Climate models predict that rising temperatures will shift disease vectors northward, potentially introducing novel pathogens like avian malaria to native species. Avian malaria's impact on birds during the breeding season is well studied, but little is known about its effects in overwintering habitats. The white-crowned sparrow (WCSP, Zonotrichia leucophrys), which winters in California's Central Valley, is vulnerable to avian malaria. Blood samples from WCSPs collected since 2021 revealed that ~40% were positive for malaria DNA, suggesting active or latent infections. To understand the relationship between malaria infectivity and host genetics, we focus on the major histocompatibility complex (MHC) class I gene, which plays a crucial role in immune responses. DNA from ~100 WCSP samples was extracted, and MHC class I exon 3, a region with high molecular variation, was amplified using PCR. The samples were sequenced on the Illumina MiSeq platform, and bioinformatic analyses will identify MHC alleles and their correlation with malaria prevalence. We will also analyze molecular evolution rates using the Datamonkey molecular evolution server and PAML (phylogenetic analysis by maximum likelihood). This study aims to reveal how MHC variation influences malaria infectivity and shapes evolutionary dynamics in songbirds during overwintering.
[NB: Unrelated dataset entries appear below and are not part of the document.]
(** X9. An opening bracket ([[] or [<]) pops one value.  When the test on
    it fails (the value is not 0 for [[], is positive for [<]) the body is
    entered; when it holds, and the slot of the position after the bracket
    is still empty, execution continues after the closing bracket that
    balances it.  The rest of the stack and the register are unchanged. *)
Theorem bracket_open m o body l v :
  o = C_JAO ∨ o = C_JBO →
  stack_ok m → stack m = l ++ [v] →
  balanced o (closing o) body →
  holds (code m) (ip m) (o :: body ++ [closing o]) →
  ip m + Z.of_nat (length body) + 1 < end_ m →
  (skips o v = true → zget (jtbl m) (ip m + 1) = Some BADIP) →
  ∃ m', exe_op jmp m = Ok (Continue, m') ∧
        stack m' = l ∧ ra m' = ra m ∧
        ip m' = if skips o v then ip m + Z.of_nat (length body) + 2
                else ip m + 1.
Proof.
  intros Ho Hok Hst Hbal Hh Hend Hslot.
  destruct (bracket_codes o Ho) as (Hoc & Hland & _ & _).
  apply holds_cons in Hh as [Hop Hh].
  unfold exe_op, rd, pk. rewrite Hop. cbn [mbind result_bind].
  rewrite Hland.
  set (m1 := set_ip (ip m + 1) m).
  destruct (pop_stack m1 l v) as (Hpop & Hst1 & Hsp); [apply Hok|done|].
  set (m2 := set_sp (sp m1 - 1) m1) in *.
  assert (Hjmp : skips o v = true →
    jmp o (closing o) 1 (end_ m2) m2 =
    Ok (set_ip (ip m + Z.of_nat (length body) + 2)
          (set_jtbl (<[Z.to_nat (ip m + 1) :=
                        ip m + Z.of_nat (length body) + 2]> (jtbl m)) m2))).
  { intros Hs.
    rewrite (jmp_match o (closing o) 1 (end_ m2) m2 body);
      try done.
    - unfold m2, m1. simpl.
      by replace (ip m + 1 + Z.of_nat (length body) * 1 + 1)
        with (ip m + Z.of_nat (length body) + 2) by lia.
    - by left.
    - by apply Hslot.
    - by apply reads_holds.
    - intros k Hk. unfold m2, m1. simpl. lia. }
  destruct Ho as [-> | ->]; unfold skips, closing in *; cbn -[pop jmp] in *;
    rewrite Hpop; cbn [mbind result_bind].
  - destruct (v =? 0) eqn:Hv.
    + change (end_ m2) with (end_ m). rewrite Hjmp by done.
      eexists. split; [reflexivity|]. by split_and!.
    + eexists. split; [reflexivity|]. by split_and!.
  - destruct (v <=? 0) eqn:Hv.
    + change (end_ m2) with (end_ m). rewrite Hjmp by done.
      eexists. split; [reflexivity|]. by split_and!.
    + eexists. split; [reflexivity|]. by split_and!.
Qed.

Lemma bracket_open_witness :
  ∃ m', exe_op jmp at_loop_open = Ok (Continue, m') ∧
        stack m' = [] ∧ ra m' = 0 ∧ ip m' = 5.
Proof.
  apply (bracket_open at_loop_open C_JAO [6; 7] [] 0).
  - by left.
  - split; simpl; lia.
  - reflexivity.
  - repeat constructor; discriminate.
  - intros [|[|[|[|k]]]] x Hk; simpl in Hk; try done; injection Hk as <-;
      reflexivity.
  - simpl. lia.
  - reflexivity.
Defined.

Lemma close_step m o :
  o = C_JAO ∨ o = C_JBO →
  nibble (code m) (ip m) = Ok (closing o) →
  exe_op jmp m =
  continue (LJ jmp (closing o) o (set_ip (ip m + 1) m)).
Proof.
  intros Ho Hc. unfold exe_op, rd, pk. rewrite Hc.
  cbn [mbind result_bind].
  by destruct Ho as [-> | ->].
Qed.

(** The layout of a loop read backwards from the nibble before its closing
    bracket. *)
Lemma loop_backwards code q o c body :
  holds code q (o :: body ++ [c]) →
  nibble code (q + Z.of_nat (length body) + 1) = Ok c ∧
  reads code (q + Z.of_nat (length body)) (-1) (reverse body) ∧
  reads code (q + Z.of_nat (length body)) (-1) (reverse body ++ [o]).
Proof.
  intros Hh. apply holds_cons in Hh as [Ho Hh].
  apply holds_app in Hh as [Hb Hc]. apply holds_cons in Hc as [Hc _].
  apply reads_reverse in Hb.
  replace (q + 1 + Z.of_nat (length body) - 1)
    with (q + Z.of_nat (length body)) in Hb by lia.
  split; [by rewrite <- Z.add_assoc, (Z.add_comm _ 1), Z.add_assoc|].
  split; [done|].
  apply reads_app. split; [done|]. apply reads_cons.
  rewrite length_reverse.
  replace (q + Z.of_nat (length body) + Z.of_nat (length body) * -1)
    with q by lia.
  split; [done|]. by intros k y Hk.
Qed.

(** X10. A closing bracket ([]] or [>]) leaves the stack alone and tests the
    register.  When it is 0 execution goes on after the bracket.  When it
    is not 0, the bracket is the one that balances an opening bracket lying
    after the first nibble of the current range, and the slot of the
    position before the closing bracket is still empty, the register is
    decremented and execution continues with the first nibble of the loop
    body. *)
Theorem bracket_close m o body q :
  o = C_JAO ∨ o = C_JBO →
  balanced o (closing o) body →
  holds (code m) q (o :: body ++ [closing o]) →
  ip m = q + Z.of_nat (length body) + 1 →
  start m < q →
  (ra m ≠ 0 → zget (jtbl m) (ip m - 1) = Some BADIP) →
  ∃ m', exe_op jmp m = Ok (Continue, m') ∧
        stack m' = stack m ∧
        (ra m = 0 → ip m' = ip m + 1 ∧ ra m' = 0) ∧
        (ra m ≠ 0 → ip m' = q + 1 ∧ ra m' = wrap32 (ra m - 1)).
Proof.
  intros Ho Hbal Hh Hip Hstart Hslot.
  destruct (bracket_codes o Ho) as (Hoc & _ & _ & _).
  destruct (loop_backwards _ _ _ _ _ Hh) as (Hc & _ & Hr).
  rewrite <- Hip in Hc. rewrite (close_step m o Ho Hc).
  unfold LJ. cbn [ra set_ip].
  destruct (ra m =? 0) eqn:Hra; cbn [negb].
  - apply Z.eqb_eq in Hra. eexists. split; [reflexivity|].
    split_and!; [done| |by intros []]. by intros _.
  - apply Z.eqb_neq in Hra.
    set (m2 := set_ip _ (set_ra _ _)).
    assert (ip m2 = q + Z.of_nat (length body)) as Hip2.
    { unfold m2. simpl. lia. }
    rewrite (jmp_match (closing o) o (-1) (start m2) m2
               (reverse body)).
    + eexists. split; [reflexivity|].
      split_and!; [done|by intros ?|]. intros _.
      split; [|done]. cbn [ip set_ip]. rewrite Hip2, length_reverse. lia.
    + done.
    + by right.
    + rewrite Hip2. specialize (Hslot Hra). rewrite Hip in Hslot.
      by replace (q + Z.of_nat (length body) + 1 - 1)
        with (q + Z.of_nat (length body)) in Hslot by lia.
    + by apply balanced_reverse.
    + by rewrite Hip2.
    + intros k Hk. rewrite length_reverse in Hk. rewrite Hip2.
      change (start m2) with (start m). lia.
Qed.

Lemma bracket_close_witness :
  ∃ m', exe_op jmp at_loop_close = Ok (Continue, m') ∧
        stack m' = [] ∧ ip m' = 2 ∧ ra m' = 1.
Proof.
  destruct (bracket_close at_loop_close C_JAO [6; 7] 1)
    as (m' & E & Hst & _ & Hloop).
  - by left.
  - repeat constructor; discriminate.
  - intros [|[|[|[|k]]]] x Hk; simpl in Hk; try done; injection Hk as <-;
      reflexivity.
  - reflexivity.
  - simpl. lia.
  - reflexivity.
  - exists m'. split; [exact E|]. split; [exact Hst|].
    apply Hloop. discriminate.
Defined.

(** X11. A loop whose opening bracket is the first nibble of the current
    range (the first instruction of a function body or of the program)
    cannot be repeated: the backward scan of its closing bracket stops
    before it looks at the first nibble, and with a register that is not 0
    and an empty slot the program stops with the message for the closing
    bracket. *)
Theorem loop_at_range_start m o body :
  o = C_JAO ∨ o = C_JBO →
  balanced o (closing o) body →
  holds (code m) (start m) (o :: body ++ [closing o]) →
  ip m = start m + Z.of_nat (length body) + 1 →
  ra m ≠ 0 →
  zget (jtbl m) (ip m - 1) = Some BADIP →
  exe_op jmp m = Exit (NoMatch (closing o)).
Proof.
  intros Ho Hbal Hh Hip Hra Hslot.
  destruct (bracket_codes o Ho) as (Hoc & _ & _ & _).
  destruct (loop_backwards _ _ _ _ _ Hh) as (Hc & Hr & _).
  rewrite <- Hip in Hc. rewrite (close_step m o Ho Hc).
  unfold LJ. cbn [ra set_ip].
  rewrite (proj2 (Z.eqb_neq _ _) Hra). cbn [negb].
  set (m2 := set_ip _ (set_ra _ _)).
  assert (ip m2 = start m + Z.of_nat (length body)) as Hip2.
  { unfold m2. simpl. lia. }
  replace (start m2)
    with (ip m2 + Z.of_nat (length (reverse body)) * -1).
  2:{ rewrite Hip2, length_reverse. change (start m2) with (start m). lia. }
  rewrite (jmp_no_match (closing o) o (-1) m2 (reverse body)); try done.
  - by right.
  - rewrite Hip2. rewrite Hip in Hslot.
    by replace (start m + Z.of_nat (length body) + 1 - 1)
      with (start m + Z.of_nat (length body)) in Hslot by lia.
  - apply oe_bal. by apply balanced_reverse.
  - by rewrite Hip2.
Qed.

Lemma loop_at_range_start_witness :
  exe_op jmp at_loop_start = Exit (NoMatch C_JAC).
Proof.
  apply (loop_at_range_start at_loop_start C_JAO [6; 7]).
  - by left.
  - repeat constructor; discriminate.
  - intros [|[|[|[|k]]]] x Hk; simpl in Hk; try done; injection Hk as <-;
      reflexivity.
  - reflexivity.
  - discriminate.
  - reflexivity.
Defined.

(** X12. The jump table: whenever the branch resolver returns, the target
    it took is not the empty marker and is what the slot of the starting
    position holds afterwards.  So every later branch from that position,
    whatever its brackets, direction and boundary, takes the same target
    without looking at the code. *)
Theorem jmp_cache_reuse o c inc e m m' :
  jmp o c inc e m = Ok m' →
  zget (jtbl m') (ip m) = Some (ip m') ∧ ip m' ≠ BADIP ∧
  ∀ o2 c2 inc2 e2 m2,
    jtbl m2 = jtbl m' → ip m2 = ip m →
    jmp o2 c2 inc2 e2 m2 = Ok (set_ip (ip m') m2).
Proof.
  intros H.
  assert (zget (jtbl m') (ip m) = Some (ip m') ∧ ip m' ≠ BADIP) as [H1 H2].
  { unfold jmp in H.
    destruct (zget (jtbl m) (ip m)) as [t|] eqn:Ht; [|done].
    cbn [or_undef mbind result_bind] in H.
    destruct (t =? BADIP) eqn:Hb; cbn [negb] in H.
    - destruct (jmp_scan _ _ _ _ _ _ _ _) as [t'| | |] eqn:Hs; try done.
      cbn [mbind result_bind] in H.
      destruct (zset (jtbl m) (ip m) t') as [jt|] eqn:Hz; [|done].
      cbn [or_undef mbind result_bind] in H. injection H as <-.
      cbn [jtbl ip set_ip set_jtbl].
      split.
      + rewrite (zget_zset _ _ _ (ip m) _ Hz). by rewrite bool_decide_eq_true_2.
      + apply jmp_scan_target in Hs as (q & Hq%nibble_range & ->).
        unfold BADIP. lia.
    - injection H as <-. cbn [jtbl ip set_ip]. split; [done|].
      by apply Z.eqb_neq in Hb. }
  split; [done|]. split; [done|].
  intros o2 c2 inc2 e2 m2 Hj Hi. unfold jmp. rewrite Hi, Hj, H1.
  cbn [or_undef mbind result_bind].
  by rewrite (proj2 (Z.eqb_neq _ _) H2).
Qed.

Lemma jmp_cache_reuse_witness :
  jmp C_JAC C_JAO (-1) 0
      (set_ip 2 (set_jtbl [BADIP; BADIP; 5; BADIP; BADIP] at_loop_close)) =
  Ok (set_ip 5
      (set_ip 2 (set_jtbl [BADIP; BADIP; 5; BADIP; BADIP] at_loop_close))).
Proof.
  apply (jmp_cache_reuse C_JAO C_JAC 1 5 (set_ip 2 at_loop_open)
           (set_ip 5 (set_jtbl [BADIP; BADIP; 5; BADIP; BADIP]
                               (set_ip 2 at_loop_open)))).
  - reflexivity.
  - reflexivity.
  - reflexivity.
Defined.

(** ** Stack instructions *)

Lemma stack_lookup m k x :
  stack m !! k = Some x → st m !! k = Some x ∧ (k < Z.to_nat (sp m))%nat.
Proof.
  unfold stack. intros H.
  assert (k < Z.to_nat (sp m))%nat as Hk.
  { apply lookup_lt_Some in H. rewrite length_take in H. lia. }
  by rewrite lookup_take_lt in H.
Qed.

Lemma index_step m c m1 l i :
  rd m = Ok (c, m1) → Z.land c 15 = C_RWS →
  stack_ok m → stack m = l ++ [i] →
  (0 ≤ i → ∀ x, reverse l !! Z.to_nat i = Some x →
     ∃ m', exe_op jmp m = Ok (Continue, m') ∧ stack m' = l ++ [x] ∧
           ra m' = ra m ∧ ip m' = ip m + 1) ∧
  (i < 0 → ∀ l' v, l = l' ++ [v] → - i ≤ Z.of_nat (length l') →
     ∃ m', exe_op jmp m = Ok (Continue, m') ∧
           stack m' = <[(length l' - Z.to_nat (- i))%nat := v]> l' ∧
           ra m' = ra m ∧ ip m' = ip m + 1).
Proof.
  intros Hrd Hc Hok Hst. pose proof (rd_inv _ _ _ Hrd) as [_ ->].
  unfold exe_op. rewrite Hrd. cbn -[Z.land]. rewrite Hc. cbn.
  set (m1 := set_ip (ip m + 1) m).
  destruct (pop_stack m1 l i) as (Hpop & Hst1 & Hsp); [apply Hok|done|].
  rewrite Hpop. cbn [mbind result_bind].
  set (m2 := set_sp (sp m1 - 1) m1) in *.
  assert (Z.of_nat (length l) = sp m2) as Hlen.
  { rewrite <- Hst1. apply stack_length. unfold m2, m1, stack_ok in *.
    simpl in *. lia. }
  split.
  - intros Hi x Hx. unfold rw.
    rewrite (proj2 (Z.leb_le _ _) Hi).
    assert (Z.to_nat i < length l)%nat as Hil.
    { apply lookup_lt_Some in Hx. by rewrite length_reverse in Hx. }
    rewrite reverse_lookup in Hx by done. rewrite <- Hst1 in Hx.
    apply stack_lookup in Hx as [Hx _]. rewrite Hst1 in Hx.
    assert (zget (st m2) (sp m2 - 1 - i) = Some x) as ->.
    { apply zget_Some. split; [lia|].
      by replace (Z.to_nat (sp m2 - 1 - i))
        with (length l - S (Z.to_nat i))%nat by lia. }
    cbn [or_undef mbind result_bind].
    destruct (push_stack x m2) as [E Hst2].
    { unfold m2, m1, stack_ok in *. simpl in *. lia. }
    unfold continue. rewrite E. cbn [mbind result_bind].
    eexists. split; [reflexivity|]. rewrite Hst2, Hst1. by split_and!.
  - intros Hi l' v -> Hdepth. unfold rw.
    rewrite (proj2 (Z.leb_gt _ _) Hi).
    destruct (pop_stack m2 l' v) as (Hpop2 & Hst2 & Hsp2); [|done|].
    { unfold m2, m1, stack_ok in *. simpl in *. lia. }
    rewrite Hpop2. cbn [mbind result_bind].
    set (m3 := set_sp (sp m2 - 1) m2) in *.
    rewrite length_app in Hlen. simpl length in Hlen.
    assert (Z.of_nat (length l') = sp m3) as Hlen3.
    { change (sp m3) with (sp m2 - 1). lia. }
    rewrite zset_in_range.
    2:{ unfold m3, m2, m1, stack_ok in *. simpl in *. lia. }
    unfold continue. cbn [or_undef mbind result_bind].
    eexists. split; [reflexivity|]. split_and!; [|done|done].
    unfold stack in *. cbn [sp st set_st].
    replace (Z.to_nat (sp m3 + i))
      with (length l' - Z.to_nat (- i))%nat by lia.
    rewrite take_insert_lt by lia. by rewrite Hst2.
Qed.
LeAnne Gip is a undergraduate researcher at California State University, Fresno, studying immunogenetics. Their research focuses on the intersection of host genetics and disease ecology, with a particular interest in how immune gene variation influences disease susceptibility in migratory bird species. LeAnne has been working on avian malaria in overwintering white-crowned sparrows, examining the role of the major histocompatibility complex (MHC) class I in pathogen resistance.